O problema já foi alvo de investigações no passado. A retenção de valores transferidos ao FMS foi constatada em investigação encerrada em junho de 2012, após auditoria do Ministério da Saúde a pedido do MPCE. Outra constatação foi entre novembro de 2011 e junho de 2012, período no qual R$ 7,2 milhões deixaram de ser repassados ao Fundo Estadual de Saúde, informou o Ministério à reportagem em nota.
O relatório final da auditoria havia sido encaminhado ao MPCE para adoção de medidas cabíveis. Conforme Isabel Porto, houve ajuste de contas nas gestões anteriores da Prefeitura e do Governo do Estado. Com a persistência da denúncia, procedimento administrativo deve ser instaurado para verificar se houve ato de improbidade administrativa nas novas gestões. Uma segunda vertente de investigação deve apurar se houve pagamento dos mesmos serviços com recursos do Governo do Estado.

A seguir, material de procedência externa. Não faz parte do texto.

(** C1. A query without bandwidth or latency demands steers the traffic that
    follows it, when a rule without waypoints allows it, the published network
    has a path between the routers of the client and of the address asked for
    (with metrics and delays too small for the cost of a path to overflow), the
    database takes the flow's row, and what is sent fits: the server's message and the SRH records fit the 616 bytes of the
    reply's block, the text of the segment list the 127 bytes of the daemon's
    buffer, the other texts their columns; the threads of the proxy run one
    after another, and none of its replies waits at the start.  The DNS
    server's answer to the query of a client makes the proxy insert a request;
    the controller reads from that row exactly what the client asked, and
    inserts a flow whose segments forward along a shortest path between those
    routers; the daemon of the client's router reads from that row the routes,
    asks the kernel for them and sets the flow running; and the proxy, told so,
    reads the flow as that of the request and sends its client, under the
    client's query id, the server's message with one SRH record per provider
    that carries the flow's binding segment. *)
Theorem query_steers_traffic (A : AresDns) (LA : AresLaws A) (J : Jansson) (T : JanssonText J) (L : JanssonLaws J) (LT : JanssonTextLaws J T)
    (pton : string -> option in6_addr) (ntop : in6_addr -> string) (LI : InetLaws pton ntop) (resolve : list Z -> option (string * list in6_addr))
    (waiting : ptr) (proxy : string) (stop : Z) (replies_ret append_ret remove_ret : ptr -> Z)
    (tid : string) (inner : ptr) (len : Z) (st : pstate) (xs : list ptr) (k : nat) (r : reply) (mem : list Z) (args : callback_args) (hdr nm rest : list Z)
    (c : ctrl) (r1 r2 : router) (pb : prefix) (rnd : list (list Z)) (now : Z) (ruuid uuid : string) (answer : option json)
    (if_nametoindex : string -> Z) (cfg : config) (talk : Z) (stack : list Z) :
  let id := request_id tid (Z.of_nat k) in let req := received_req ntop proxy ruuid r id in let ps := c_providers c in let n := length ps in
  let g := ns_view (c_ns c) in let replies := List.filter (passes resolve ntop replies_ret st) xs in
  proxy_side resolve ntop waiting proxy replies_ret append_ret remove_ret tid inner st xs k r mem args hdr nm rest ->
  network_side pton ntop c req r1 r2 pb rnd if_nametoindex cfg stack ->
  request_texts ntop proxy r id -> srdb_insert_result answer = Some (0, Some uuid) ->
  (length (hdr ++ (nm ++ [0%Z]) ++ rest) + n * (length nm + 46) <= reply_capacity)%nat ->
  exists st1 st2 ops rrow c' row x segs q cost addrs, let bsid := bsid_of pb x in
    client_producer resolve ntop replies_ret (length xs) inner len st = Some (st1, wrap64 (len - Z.of_nat (length xs) - 1), replies) /\
    client_consumer_main ntop waiting proxy append_ret tid 0 (calloc_entry srdb_flowreq_entry) replies st1 = Some (st2, ops) /\
    ops !! k = Some (DbInsert "FlowReq" rrow) /\
    (forall line, (forall f, f ∈ request_columns -> json_object_get line f = json_object_get rrow f) ->
       exists e mask, fill_srdb_entry flowreq_desc_tmpl (calloc_entry srdb_flowreq_entry) ruuid line = Some (e, mask) /\ flowreq_read e = Some req) /\
    process_request pton ntop rnd now answer c req = Some (c', [DbInsert "FlowState" row; status_op "FlowReq" (rq_row req) REQ_STATUS_ALLOWED]) /\
    shortest g (rt_node_id r1) (rt_node_id r2) q cost /\ forwards g (rt_node_id r1) segs (rev q) (rt_node_id r2) /\ mapM (segment_addr (c_ns c)) segs = Some addrs /\
    (fits ntop addrs bsid n -> forall line rts, (forall f, f ∈ ["router"; "segments"; "bsid"] -> json_object_get line f = json_object_get row f) ->
       exists e mask fe msgs, fill_srdb_entry flowstate_desc_tmpl (calloc_entry srdb_flow_entry) uuid line = Some (e, mask) /\ flowentry_of e = Some fe /\
         Routed.read_flowstate pton if_nametoindex ntop cfg talk stack fe rts =
           Some (install_routes ntop rts (replicate n (bsid, addrs)), map Some msgs, [status_op "FlowState" (strncpy SLEN uuid) FLOW_STATUS_RUNNING]) /\
         Forall2 (requested if_nametoindex cfg) msgs (replicate n (bsid, addrs))) /\
    (answer_texts ntop ps bsid -> forall line, (forall f, f ∈ answer_columns -> json_object_get line f = json_object_get row f) ->
       json_object_get line "status" = Some (json_integer FLOW_STATUS_RUNNING) ->
       exists e mask fs st3, fill_srdb_entry flowstate_desc_tmpl (calloc_entry srdb_flow_entry) uuid line = Some (e, mask) /\ flowstate_of e = Some fs /\
         Dnsproxy.read_flowstate pton waiting stop remove_ret (length replies) fs (ENTRY_MASK FE_STATUS) st2 = Some (stop, st3) /\
         pwf waiting st3 (take k replies ++ drop (S k) replies) /\
         ps_sent st3 = ps_sent st ++ [(ca_addr args, answer_of pton (splice 0 (be 2 (ca_qid args)) hdr) nm rest (flow_providers ntop bsid ps))]).
Proof.
  intros id req ps n g replies [Hir (p & r0 & Hk & Hr0 & Hcb & Hpa) Hmem [Hh Hby] Hn] [(tp & M & rule & rt & dstrt & Hr & Hbw & Hdelay) D Ha Po R Hcfg (q0 & cost0 & Hw)] Ht Hrep Hfit.
  destruct (proxy_requests resolve pton ntop waiting proxy replies_ret append_ret remove_ret tid inner len st xs k p r0 r mem _ args hdr nm rest Hir Hk Hr0 Hcb Hpa ltac:(lia) eq_refl Hh Hn)
    as (st1 & st2 & ops & rrow & Hpr & Hm & Hs & [Hop Hrow Hsplit W F P Ea Hret]).
  destruct (request_published J T L pton ntop c tp M req rule rt dstrt r1 r2 pb rnd now answer uuid q0 cost0 Hr D Ha Hrep Po Hbw Hdelay Hw)
    as (c' & row & x & segs & q & cst & addrs & H1 & H2 & H3 & H4 & H5 & H6 & Hfrow & Hans). destruct Po as [_ _ _ (Pz & Pl & Pu)].
  exists st1, st2, ops, rrow, c', row, x, segs, q, cst, addrs. cbn zeta. split_and!; [done..| |done|done|done|done| |].
  - intros line Hline. by eapply flowreq_received.
  - intros Hfits line rts Hline. by eapply flow_row_installs.
  - intros Hat line Hline Hst. destruct (rt_id _ _ _ _ Ht) as [Tid Uid].
    destruct (flowstate_received pton ntop row line _ _ ps (bsid_of pb x) id uuid Hfrow) as (e & mask & fs & Hfill & Hof & Hid & Hrun & Hcol & Hok); [|by split|done|done|done|done|].
    { cbn [req received_req rq_reqid] in Hans. by rewrite (strncpy_full SLEN id) in Hans by apply Tid. }
    exists e, mask, fs. fold id in F, P. rewrite <- Hid in F, P. rewrite Hsplit in W.
    destruct (read_flowstate_sends resolve pton ntop waiting proxy stop replies_ret append_ret remove_ret st2 _ p _ _ fs (ENTRY_MASK FE_STATUS) (flow_providers ntop (bsid_of pb x) ps) _ nm rest _ W Hret F P)
      as (st3 & Hread & W2 & _ & Hsent2); [by apply splice_bytes; [apply be2_bytes|]|done|done|done|done| |].
    + rewrite length_drop. unfold flow_providers. rewrite length_map. lia.
    + exists st3. rewrite <- Hsplit in Hread. rewrite Hsent2, Hs. cbn [Dnsproxy.set_uuid rp_addr]. rewrite Ea. by split_and!.
Qed.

Em nota, a Secretaria Municipal da Saúde (SMS) afirmou que os recursos recebidos pelo Município ficam aquém das necessidades. “Desde 2007, o Governo do Estado e o Município de Fortaleza estão tendo uma parceria amistosa, no sentido de viabilizar financeiramente, em cada esfera de governo, os serviços de suas unidades”, diz o texto. Ainda conforme a SMS, haverá entendimentos com a pasta estadual para viabilizar a continuidade dos serviços de saúde.
Saiba mais
No HGF, há também repasses chegando com atraso: na última quarta-feira, a unidade recebeu recursos de julho e agosto de 2014 para o programa Rede Cegonha, do Governo Federal.
O Fundo Municipal recebe transferências do Ministério da Saúde para pagar também o faturamento hospitalar das unidades estaduais. Nos últimos oito anos, o repasse do Governo Federal para o Município de Fortaleza foi de cerca de R$ 5,9 bilhões.
As transferências chegam em seis blocos: atenção básica, média e alta complexidade, vigilância em saúde, assistência farmacêutica, gestão do SUS e investimento. As verbas depositadas no FMS levam em conta a adesão do município a programas do Governo Federal, como a Rede Cegonha.
O POVO tentou falar com a ex-prefeita Luizianne Lins, mas não conseguiu contato com a assessoria de imprensa.